Kraft was selected in the third round, 78th overall, by the Green Bay Packers in the 2023 NFL draft. He signed his rookie contract on May 17. In Week 11, against the Lions, he scored his first NFL touchdown. In Week 14 against the New York Giants, Kraft had a career-high game in yardage with 64 yards in four receptions. As a rookie, he appeared in all 17 games and made eight starts. He finished with 31 receptions for 355 yards and two touchdowns. In the Divisional Round loss to the 49ers, Kraft scored his first playoff touchdown.

===2024 season===

In May 2024, Kraft suffered a torn pectoral muscle, causing him to miss part of Green Bay's offseason training program. After Luke Musgrave suffered with injury, Kraft named the Starting Tight end for Jordan Love for 2024 Season.

===2025 season===

On October 26, 2025, in a Week 8 matchup against the Pittsburgh Steelers, Kraft caught seven passes for a career-high 143 yards and two touchdowns on National Tight End’s Day. He made eight starts for Green Bay, recording 32 receptions for 489 yards and six touchdowns.
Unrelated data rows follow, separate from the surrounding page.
(** The header of a file that starts with a count in decimal digits. *)
Lemma sscanf_u_print :
  forall n x,
    Z.of_nat n < 2 ^ 31 ->
    sscanf_u (print_u n ++ String LF x) = Some (Z.of_nat n).
Proof.
  intros n x Hn. unfold sscanf_u.
  destruct (print_u_digits n) as [Hd Hne].
  destruct (print_u n) as [|c h] eqn:Hp; [contradiction|].
  simpl in Hd. apply andb_true_iff in Hd. destruct Hd as [H1 H2].
  pose proof (is_digit_code c H1) as Hc.
  assert (Hsp : isspace c = false).
  { unfold isspace. apply orb_false_iff. split.
    - apply Z.eqb_neq. lia.
    - apply andb_false_iff. right. apply Z.leb_gt. lia. }
  assert (Hm : (c =? "-")%char = false).
  { apply Ascii.eqb_neq. intros ->. change (code "-") with 45 in Hc. lia. }
  assert (Hpl : (c =? "+")%char = false).
  { apply Ascii.eqb_neq. intros ->. change (code "+") with 43 in Hc. lia. }
  change (String c h ++ String LF x) with (String c (h ++ String LF x)).
  cbn [skip_space]. rewrite Hsp. cbn [sign_of]. rewrite Hm, Hpl.
  change (String c (h ++ String LF x)) with (String c h ++ String LF x).
  rewrite <- Hp. rewrite digits_print_u by reflexivity.
  f_equal. unfold to_int. rewrite Z.mod_small; lia.
Qed.

(** ** Saving and loading *)

Section SaveLoad.

Context {E : Pcre}.

(** Loading a file that holds a count and the texts of patterns. *)
Lemma load_file :
  forall (n : nat) (texts : list string) (ilist : list ignore_t),
    Forall c_string texts ->
    Z.of_nat n < 2 ^ 31 ->
    ign__load_list (Some (print_u n ++ chr LF ++ entries texts)) ilist
    = match load_texts n texts ilist with
      | Ok ilist' => Returns 0 ilist'
      | Err e => Returns e []
      | Abort => Aborts
      end.
Proof.
  intros n texts ilist Hc Hn. unfold ign__load_list.
  destruct (print_u_digits n) as [Hd Hne].
  set (h := print_u n) in *.
  replace (strlen (h ++ chr LF ++ entries texts) =? 0) with false.
  2:{ symmetry. apply Z.eqb_neq. rewrite !strlen_app.
      change (strlen (chr LF)) with 1.
      pose proof (strlen_nonneg h). pose proof (strlen_nonneg (entries texts)).
      lia. }
  rewrite (cstr_digits h _ Hd).
  change (cstr (chr LF ++ entries texts))
    with (String LF (cstr (entries texts))).
  rewrite (strchr_digits h _ Hd).
  unfold h at 1. rewrite (sscanf_u_print n _ Hn). fold h.
  rewrite Nat2Z.id.
  replace (h ++ chr LF ++ entries texts)
    with ((h ++ chr LF) ++ "" ++ entries texts)
    by (rewrite append_assoc; reflexivity).
  replace (strlen h + 1) with (strlen (h ++ chr LF))
    by (rewrite strlen_app; reflexivity).
  rewrite load_loop_texts; [reflexivity|now left|exact Hc].
Qed.
(** * ACM motherboard: quiz pages and board interaction

    A shallow embedding of the React components of the repository:
    the five quiz pages and the leftover second competitive-coding page
    (component-local state, event handlers, the [disabled] attributes of
    their controls) and the interaction layer of the 3D board
    ([ClickableComponent], [handleDomainClick], the per-frame update and
    the drag handlers of [RotatableMotherboard]).

    Conventions of the embedding.
    - A JavaScript string is the list of its UTF-16 code units.
    - A [useState] cell is a field of the component's state record; a
      handler is a function from the state of the current render to the
      state of the next one.
    - Question identifiers and array indices are [nat]; integer-valued
      JavaScript numbers (scores, percentages) are [Z], milliseconds are
      [N]; the real-valued numbers of the scene (angles, coordinates) are
      exact rationals [Q]: rounding of IEEE doubles is not modelled. *)

From Stdlib Require Import ZArith NArith List String Ascii.
From Stdlib Require Import QArith Qabs Qminmax Qround Sorted Lia Lqa.
From stdpp Require Import gmap.

Open Scope Z_scope.

(** ** JavaScript strings *)

Module Js.

Definition jsstring := list N.

(** An ASCII literal as code units. *)
Definition lit (s : string) : jsstring :=
  map N_of_ascii (list_ascii_of_string s).

(** ECMAScript WhiteSpace and LineTerminator code points, the ones
    [String.prototype.trim] strips. *)
Definition is_white_space (c : N) : bool :=
  ((c =? 9) || (c =? 10) || (c =? 11) || (c =? 12) || (c =? 13)
   || (c =? 32) || (c =? 160) || (c =? 5760)
   || ((8192 <=? c) && (c <=? 8202))
   || (c =? 8232) || (c =? 8233) || (c =? 8239) || (c =? 8287)
   || (c =? 12288) || (c =? 65279))%N.
(** What every store keeps: 'start' was emitted at most once, and not at
    all while the ready-queue still carries its first drain hook, which no
    other queue carries; a unit emitted 'loaded' once if its loaded flag is
    set and never otherwise. *)
Record Once (s : St) : Prop := MkOnce {
  once_start : emitted "start" (trace s) +
               (if emits_start (drain (av_readyQ (avvio s))) then 1 else 0) <= 1;
  once_closeQ : emits_start (drain (av_closeQ (avvio s))) = false;
  once_queues : forall p pl, plugins s !! p = Some pl ->
                  emits_start (drain (pl_q pl)) = false;
  once_loaded : forall p,
      loaded_events p (trace s) =
      match plugins s !! p with
      | Some pl => if pl_loaded pl then 1 else 0
      | None => 0
      end
}.

(** [m] keeps [Once], whether it returns or throws. *)
Definition keeps {A} (m : M A) : Prop :=
  forall s, Once s ->
    match m s with
    | Val _ s' | Throw _ s' => Once s'
    | OutOfFuel => True
    end.

Lemma keeps_ret {A} (a : A) : keeps (ret a).
Proof. intros s H. exact H. Qed.

Lemma keeps_throw {A} (e : Error) : keeps (@throw A e).
Proof. intros s H. exact H. Qed.

Lemma keeps_bind {A B} (m : M A) (k : A -> M B) :
  keeps m -> (forall a, keeps (k a)) -> keeps (bind m k).
Proof.
  intros Hm Hk s H. unfold bind. specialize (Hm s H).
  destruct (m s) as [a s1|e s1|]; [|exact Hm|exact I].
  apply (Hk a s1 Hm).
Qed.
In Week 9 against the Carolina Panthers, Kraft suffered a serious knee injury early in the third quarter and had to be carted into the locker room. On the day following the game, an MRI confirmed that Kraft tore his ACL, ending his season.

===2026 season===

On September 12, 2026, Green Bay Packers and Kraft agreed to a four-year, $75 million contract extension with a signing bonus of $26.5 million.

==NFL career statistics==

Legend
| Bold | Career high |

===Regular season===

| Year | Team | Games |  | Receiving |  |  |  |  | Fumbles |  |
| GP | GS | Rec | Yds | Y/R | Lng | TD | Fum | Lost |
| 2023 | GB | 17 | 8 | 31 | 355 | 11.5 | 43 | 2 | 0 | 0 |
| 2024 | GB | 17 | 17 | 50 | 707 | 14.1 | 67 | 7 | 1 | 1 |
| 2025 | GB | 8 | 8 | 30 | 469 | 15.6 | 67 | 6 | 0 | 0 |
| Total |  | 42 | 33 | 104 | 1388 | 13.3 | 67 | 13 | 1 | 1 |
Source: pro-football-reference.com

===Postseason===

| Year | Team | Games |  | Receiving |  |  |  |  | Rushing |  |  |  |  | Fumbles |  |
| GP | GS | Rec | Yds | Y/R | Lng | TD | Rec | Yds | Y/R | Lng | TD | Fum | Lost |
| 2023 | GB | 2 | 2 | 5 | 24 | 4.8 | 10 | 1 | 0 | 0 | 0.0 | 0 | 0 | 0 | 0 |
| 2024 | GB | 1 | 1 | 5 | 26 | 5.0 | 12 | 0 | 2 | 10 | 5.0 | 8 | 0 | 0 | 0 |
| Career |  | 3 | 3 | 10 | 50 | 5.0 | 12 | 1 | 2 | 10 | 5.0 | 8 | 0 | 0 | 0 |
Source: pro-football-reference.com

==Personal life==
Kraft is a Christian.

On May 18, 2024, he married Baylee Jandahl, a graphic designer. They became parents, to a daughter named Charlotte, in early 2025.

===Politics===
In Spring 2026, he commented on Instagram on a video of Republican President Donald Trump endorsing Ed Gallrein, "Gallrein has taken over $15 million from your PACs. Nobody in my generation wants to continue supporting Zionist boomer politicians."

In 2025, he showed support for youth members of the Cheyenne tribe affected by poverty near his hometown in South Dakota through the NFL's “My Cause, My Cleats” initiative.